A Sexta Turma do Superior Tribunal de Justiça (STJ) manteve decisão que trancou ação penal contra o fazendeiro acusado da morte de um trabalhador rural sem-terra durante a ocupação de fazenda no Paraná, em 1998. O caso ficou conhecido como “Sétimo Garibaldi”, nome do trabalhador que foi baleado na coxa e, sem atendimento, morreu em seguida.


O colegiado, por maioria, acompanhou o entendimento do ministro Sebastião Reis Júnior. Segundo ele, a apreciação da existência ou não de novas provas a autorizar a reabertura do inquérito encontra óbice na Súmula 7 do STJ.


“Se as instâncias ordinárias, soberanas na análise da matéria de cunho fático-probatória, a partir da verificação do conteúdo das provas que deram ensejo à reabertura do inquérito, concluíram que não trouxeram elas elemento novo às investigações, é inviável concluir de modo diverso sem que se proceda à revisão desse mesmo conteúdo”, afirmou Sebastião Reis Júnior.

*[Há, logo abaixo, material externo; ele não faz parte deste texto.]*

(* ===== verification/FeBytes.v ===== *)
(** * Field elements as bytes

    [fe_frombytes] reads 255 bits, [fe_tobytes] writes the canonical representative, so equal
    field elements give equal bytes; conditional moves and swaps. *)

From S2P Require Import Prelude Mem Limbs Fe FeSpec.
From Stdlib Require Import ZArith Lia.
From stdpp Require Import base tactics list numbers.
Local Open Scope Z_scope.
Local Open Scope limb_scope.

(** ** Reading *)

Lemma lor_shiftl a b k : 0 <= k -> 0 <= a < 2 ^ k -> Z.lor a (Z.shiftl b k) = a + 2 ^ k * b.
Proof.
  intros Hk Ha. rewrite Z.lor_comm, Z.shiftl_mul_pow2 by done. rewrite (lor_add _ _ k) by (done || apply Z.mod_mul; lia). lia.
Qed.

Lemma bytes_eta n s : length s = n -> s = map (byte_at s) (seq 0 n).
Proof.
  intros <-. unfold byte_at. induction s as [|x s IH]; [done|]. cbn [length seq map nth]. f_equal. rewrite <- seq_shift, map_map. exact IH.
Qed.

Section Load.
Context (s : list Z) (Hs : Forall is_u8 s).

Lemma byte_at_u8 i : 0 <= byte_at s i < 256.
Proof using Hs.
  unfold byte_at. destruct (le_lt_dec (length s) i) as [?|H]; [rewrite nth_overflow by done; lia|].
  pose proof (proj1 (List.Forall_forall _ _) Hs _ (nth_In s 0 H)) as Hb. unfold is_u8 in Hb. lia.
Qed.

(** The ranges of the bytes of the goal. *)
Ltac all_bytes :=
  repeat match goal with |- context [byte_at s ?i] =>
    lazymatch goal with H : 0 <= byte_at s i < 256 |- _ => fail | _ => pose proof (byte_at_u8 i) end end.

Lemma load_3_val i : load_3 s i = byte_at s i + 2 ^ 8 * byte_at s (i + 1) + 2 ^ 16 * byte_at s (i + 2).
Proof using Hs.
  unfold load_3. pose proof (byte_at_u8 i). pose proof (byte_at_u8 (i + 1)). rewrite (lor_shiftl _ _ 8), (lor_shiftl _ _ 16) by lia. lia.
Qed.
Lemma load_4_val i :
  load_4 s i = byte_at s i + 2 ^ 8 * byte_at s (i + 1) + 2 ^ 16 * byte_at s (i + 2) + 2 ^ 24 * byte_at s (i + 3).
Proof using Hs.
  unfold load_4. pose proof (byte_at_u8 i). pose proof (byte_at_u8 (i + 1)). pose proof (byte_at_u8 (i + 2)).
  rewrite (lor_shiftl _ _ 8), (lor_shiftl _ _ 16), (lor_shiftl _ _ 24) by lia. lia.
Qed.

Definition loaded : fe range :=
  let b k := Some (0, 2 ^ k - 1) in mkFe (b 32) (b 30) (b 29) (b 27) (b 26) (b 32) (b 31) (b 29) (b 28) (b 25).

Lemma top_bits : Z.land (load_3 s 29) 8388607 = byte_at s 29 + 2 ^ 8 * byte_at s 30 + 2 ^ 16 * (byte_at s 31 mod 128).
Proof using Hs.
  rewrite load_3_val. change 8388607 with (Z.ones 23). rewrite Z.land_ones by lia. cbn [Nat.add].
  pose proof (byte_at_u8 29). pose proof (byte_at_u8 30). pose proof (byte_at_u8 31).
  symmetry. apply Z.mod_unique_pos with (byte_at s 31 / 128); pose proof (Z.div_mod (byte_at s 31) 128 ltac:(lia));
    pose proof (Z.mod_pos_bound (byte_at s 31) 128 ltac:(lia)); lia.
Qed.

Lemma frombytes_load_in : fe_in loaded (frombytes_load s).
Proof using Hs.
  unfold frombytes_load. rewrite top_bits, !load_3_val, !load_4_val, !Z.shiftl_mul_pow2 by lia. cbn [Nat.add].
  pose proof (Z.mod_pos_bound (byte_at s 31) 128 ltac:(lia)).
  repeat split; cbn [in_range fe0 fe1 fe2 fe3 fe4 fe5 fe6 fe7 fe8 fe9 loaded];
    all_bytes; lia.
Qed.

(** The top bit is dropped. *)
Lemma frombytes_load_val : length s = 32%nat -> fe_val (frombytes_load s) = le_value s mod 2 ^ 255.
Proof using Hs.
  intros Hl. rewrite (bytes_eta 32 s Hl) at 2. unfold frombytes_load.
  rewrite top_bits, !load_3_val, !load_4_val, !Z.shiftl_mul_pow2 by lia. unfold fe_val, le_value.
  cbn [map seq fold_right Nat.add fe0 fe1 fe2 fe3 fe4 fe5 fe6 fe7 fe8 fe9].
  pose proof (Z.div_mod (byte_at s 31) 128 ltac:(lia)). pose proof (Z.mod_pos_bound (byte_at s 31) 128 ltac:(lia)). all_bytes.
  apply Z.mod_unique_pos with (byte_at s 31 / 128); lia.
Qed.

Lemma fe_frombytes_ok : length s = 32%nat -> computes (fe_frombytes s) small (le_value s mod 2 ^ 255).
Proof using Hs.
  intros Hl. rewrite <- frombytes_load_val by done.
  eapply computes_intro; [apply frombytes_carry_rel, fe_rel_in, frombytes_load_in|box_check|apply frombytes_carry_val].
Qed.
End Load.

(** ** The canonical representative *)

(** Limbs without sign, within their widths. *)
Definition canonical : fe range := let e := Some (0, 2 ^ 26 - 1) in let o := Some (0, 2 ^ 25 - 1) in mkFe e o e o e o e o e o.

Lemma floor_bounds w k x c : c = carry_floor w k x -> 0 < 2 ^ k -> 2 ^ k * c <= x < 2 ^ k * c + 2 ^ k.
Proof. intros -> Hk. cbn. pose proof (Z.div_mod x (2 ^ k) ltac:(lia)). pose proof (Z.mod_pos_bound x (2 ^ k) Hk). lia. Qed.
Lemma round_bounds w k x c : c = carry_round w k x -> 0 < 2 ^ k -> 2 ^ k * c <= x + 2 ^ (k - 1) < 2 ^ k * c + 2 ^ k.
Proof. intros -> Hk. cbn. pose proof (Z.div_mod (x + 2 ^ (k - 1)) (2 ^ k) ltac:(lia)). pose proof (Z.mod_pos_bound (x + 2 ^ (k - 1)) (2 ^ k) Hk). lia. Qed.

(** The estimate of the quotient is exact. *)
Lemma quotient_exact v h9 low q0 q :
  v = 2 ^ 230 * h9 + low -> - 2 ^ 231 < low < 2 ^ 231 -> - 36909875 <= h9 <= 36909875 ->
  2 ^ 25 * q0 <= 19 * h9 + 2 ^ 24 < 2 ^ 25 * q0 + 2 ^ 25 -> 2 ^ 255 * q <= v + q0 < 2 ^ 255 * q + 2 ^ 255 ->
  0 <= v - p25519 * q < p25519.
Proof.
  intros -> Hl H9 Hq0 Hq. unfold p25519. assert (-2 <= q <= 1) as Hc by lia.
  assert (q = -2 \/ q = -1 \/ q = 0 \/ q = 1) as [->|[->|[->| ->]]] by lia; lia.
Qed.

Ltac floors :=
  repeat match goal with
  | H : ?c = carry_floor _ ?k ?x |- _ => apply floor_bounds in H; [|reflexivity]
  | H : ?c = carry_round _ ?k ?x |- _ => apply round_bounds in H; [|reflexivity]
  end.

(** A chain of carries is one division. *)
Lemma carries_telescope h0 h1 h2 h3 h4 h5 h6 h7 h8 h9 c0 c1 c2 c3 c4 c5 c6 c7 c8 c9 c10 :
  2 ^ 26 * c1 <= h0 + c0 < 2 ^ 26 * c1 + 2 ^ 26 -> 2 ^ 25 * c2 <= h1 + c1 < 2 ^ 25 * c2 + 2 ^ 25 -> 2 ^ 26 * c3 <= h2 + c2 < 2 ^ 26 * c3 + 2 ^ 26 -> 2 ^ 25 * c4 <= h3 + c3 < 2 ^ 25 * c4 + 2 ^ 25 -> 2 ^ 26 * c5 <= h4 + c4 < 2 ^ 26 * c5 + 2 ^ 26 -> 2 ^ 25 * c6 <= h5 + c5 < 2 ^ 25 * c6 + 2 ^ 25 -> 2 ^ 26 * c7 <= h6 + c6 < 2 ^ 26 * c7 + 2 ^ 26 -> 2 ^ 25 * c8 <= h7 + c7 < 2 ^ 25 * c8 + 2 ^ 25 -> 2 ^ 26 * c9 <= h8 + c8 < 2 ^ 26 * c9 + 2 ^ 26 -> 2 ^ 25 * c10 <= h9 + c9 < 2 ^ 25 * c10 + 2 ^ 25 ->
  2 ^ 255 * c10 <= fe_val (mkFe h0 h1 h2 h3 h4 h5 h6 h7 h8 h9) + c0 < 2 ^ 255 * c10 + 2 ^ 255.
Proof. unfold fe_val. cbn [fe0 fe1 fe2 fe3 fe4 fe5 fe6 fe7 fe8 fe9]. lia. Qed.

Definition canonical_of (v : Z) (h : fe Z) : Prop := fe_val h = v mod p25519.

Lemma tobytes_reduce_val h : fe_in medium h -> canonical_of (fe_val h) (tobytes_reduce h).
Proof.
  destruct h as [h0 h1 h2 h3 h4 h5 h6 h7 h8 h9]. intros (?&?&?&?&?&?&?&?&?&?).
  cbn [in_range medium fe_box fe0 fe1 fe2 fe3 fe4 fe5 fe6 fe7 fe8 fe9] in *.
  cbv beta iota delta [tobytes_reduce]. exact_lets. floors. cbn [lit addw mulw exact] in *.
  pose proof (carries_telescope h0 h1 h2 h3 h4 h5 h6 h7 h8 h9 x x0 x1 x2 x3 x4 x5 x6 x7 x8 x9 ltac:(lia) ltac:(lia) ltac:(lia) ltac:(lia) ltac:(lia) ltac:(lia) ltac:(lia) ltac:(lia) ltac:(lia) ltac:(lia)) as Hq.
  pose proof (carries_telescope x10 h1 h2 h3 h4 h5 h6 h7 h8 h9 0 x11 x14 x17 x20 x23 x26 x29 x32 x35 x38 ltac:(lia) ltac:(lia) ltac:(lia) ltac:(lia) ltac:(lia) ltac:(lia) ltac:(lia) ltac:(lia) ltac:(lia) ltac:(lia)) as Hc.
  clear - Hq Hc H H0 H1 H2 H3 H4 H5 H6 H7 H8 H9 H20 H22 H23 H25 H26 H28 H29 H31 H32 H34 H35 H37 H38 H40 H41 H43 H44 H46 H47 H49.
  set (v := fe_val (mkFe h0 h1 h2 h3 h4 h5 h6 h7 h8 h9)) in *.
  assert (v = 2 ^ 230 * h9 + fe_val (mkFe h0 h1 h2 h3 h4 h5 h6 h7 h8 0)) as Ev by (unfold v, fe_val; cbn; lia).
  assert (- 2 ^ 231 < fe_val (mkFe h0 h1 h2 h3 h4 h5 h6 h7 h8 0) < 2 ^ 231) as Hlow by (unfold fe_val; cbn; lia).
  pose proof (quotient_exact _ h9 _ x x9 Ev Hlow H8 ltac:(lia) Hq) as Hr.
  assert (fe_val (mkFe x10 h1 h2 h3 h4 h5 h6 h7 h8 h9) = v + 19 * x9) as E10 by (unfold v, fe_val; cbn; lia).
  assert (x38 = x9) as E38 by (unfold p25519 in Hr; lia).
  assert (fe_val (mkFe x13 x16 x19 x22 x25 x28 x31 x34 x37 x39) = v - p25519 * x9) as Er.
  { transitivity (fe_val (mkFe x10 h1 h2 h3 h4 h5 h6 h7 h8 h9) - 2 ^ 255 * x38); [unfold fe_val; cbn; lia|unfold p25519; lia]. }
  apply Z.mod_unique_pos with x9; rewrite Er; [exact Hr|ring].
Qed.

(** ** Writing *)

Lemma shl_low w a b k j : 8 <= w -> 0 <= k <= 8 -> j = 8 - k -> 0 <= a < 2 ^ k -> uchar (Z.lor a (shl w b k)) = a + 2 ^ k * (b mod 2 ^ j).
Proof.
  intros Hw Hk -> Ha. unfold shl, wrap, uchar.
  assert (2 ^ w = 2 ^ k * (2 ^ (8 - k) * 2 ^ (w - 8))) as Ew by (rewrite <- !Z.pow_add_r by lia; f_equal; lia).
  assert (256 = 2 ^ k * 2 ^ (8 - k)) as E8 by (rewrite <- Z.pow_add_r by lia; change 256 with (2 ^ 8); f_equal; lia).
  pose proof (Z.div_mod (b * 2 ^ k + 2 ^ (w - 1)) (2 ^ w) ltac:(apply Z.pow_nonzero; lia)) as D. set (m := _ / _) in D.
  replace ((b * 2 ^ k + 2 ^ (w - 1)) mod 2 ^ w - 2 ^ (w - 1)) with (b * 2 ^ k - 2 ^ w * m) by lia.
  replace (b * 2 ^ k - 2 ^ w * m) with (Z.shiftl (b - 2 ^ (8 - k) * 2 ^ (w - 8) * m) k) by (rewrite Z.shiftl_mul_pow2, Ew by lia; ring).
  rewrite lor_shiftl by lia. pose proof (Z.div_mod b (2 ^ (8 - k)) ltac:(apply Z.pow_nonzero; lia)) as Db.
  pose proof (Z.mod_pos_bound b (2 ^ (8 - k)) ltac:(apply Z.pow_pos_nonneg; lia)) as Bb.
  symmetry. apply Z.mod_unique_pos with (b / 2 ^ (8 - k) - 2 ^ (w - 8) * m); [nia|]. rewrite E8. rewrite Db at 1. ring.
Qed.

Lemma div_mod_split x k j : 0 <= k -> 0 <= j -> x / 2 ^ k = (x / 2 ^ k) mod 2 ^ j + 2 ^ j * (x / 2 ^ (k + j)).
Proof.
  intros Hk Hj. rewrite Z.pow_add_r, <- Z.div_div by (lia || apply Z.pow_nonzero; lia || apply Z.pow_pos_nonneg; lia).
  pose proof (Z.div_mod (x / 2 ^ k) (2 ^ j) ltac:(apply Z.pow_nonzero; lia)). lia.
Qed.

(** A limb cut into its low [a] bits, one byte or two and the rest. *)
Lemma limb_slice x a b : 0 <= a -> b = a + 8 -> x = x mod 2 ^ a + 2 ^ a * uchar (Z.shiftr x a) + 2 ^ b * Z.shiftr x b.
Proof.
  intros Ha ->. unfold uchar. rewrite !Z.shiftr_div_pow2 by lia. change 256 with (2 ^ 8).
  pose proof (Z.div_mod x (2 ^ a) ltac:(apply Z.pow_nonzero; lia)) as E0. pose proof (div_mod_split x a 8 Ha ltac:(lia)) as E1.
  revert E0 E1. generalize (x / 2 ^ a) (x / 2 ^ (a + 8)) (x mod 2 ^ a) ((x / 2 ^ a) mod 2 ^ 8).
  intros d0 d1 m u0 -> ->. rewrite !Z.pow_add_r by lia. ring.
Qed.

Lemma limb_slices x a b c : 0 <= a -> b = a + 8 -> c = a + 16 ->
  x = x mod 2 ^ a + 2 ^ a * uchar (Z.shiftr x a) + 2 ^ b * uchar (Z.shiftr x b) + 2 ^ c * Z.shiftr x c.
Proof.
  intros Ha -> ->. rewrite (limb_slice x a (a + 8) Ha eq_refl) at 1. unfold uchar at 3. rewrite !Z.shiftr_div_pow2 by lia. change 256 with (2 ^ 8).
  pose proof (div_mod_split x (a + 8) 8 ltac:(lia) ltac:(lia)) as E. replace (a + 8 + 8) with (a + 16) in E by lia.
  rewrite E at 1. rewrite (Z.pow_add_r 2 a 16), (Z.pow_add_r 2 a 8) by lia. ring.
Qed.

Lemma shiftr_bound x n k : 0 <= k <= n -> 0 <= x < 2 ^ n -> 0 <= Z.shiftr x k < 2 ^ (n - k).
Proof.
  intros Hk Hx. rewrite Z.shiftr_div_pow2 by lia. assert (0 < 2 ^ k) by (apply Z.pow_pos_nonneg; lia). split; [apply Z.div_pos; lia|].
  apply Z.div_lt_upper_bound; [done|]. rewrite <- Z.pow_add_r by lia. replace (k + (n - k)) with n by lia. lia.
Qed.

Lemma uchar_low x : uchar (Z.shiftr x 0) = x mod 2 ^ 8.
Proof. by rewrite Z.shiftr_0_r. Qed.
Lemma uchar_small x : 0 <= x < 256 -> uchar x = x.
Proof. apply Z.mod_small. Qed.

O relator do recurso, desembargador convocado Ericson Maranho, votou no sentido de negar o recurso do Ministério Público do Paraná (MP/PR), mantendo trancada a ação penal. Maranho concluiu pela inexistência de provas novas a autorizar a reabertura das investigações e o oferecimento da denúncia.


Para o magistrado, de fato, não se verifica o ineditismo das provas necessário para autorizar o desarquivamento do inquérito, porque os novos fatos apontados não alteraram o quadro que gerou o arquivamento.


Investigação com falhas


O ministro Rogerio Schietti Cruz, em seu voto-vista, sustentou que o arquivamento do inquérito não é ato jurisdicional, mas apenas judicial, não produzindo coisa julgada, mas mera preclusão revestida tão somente de eficácia rebus sic stantibus.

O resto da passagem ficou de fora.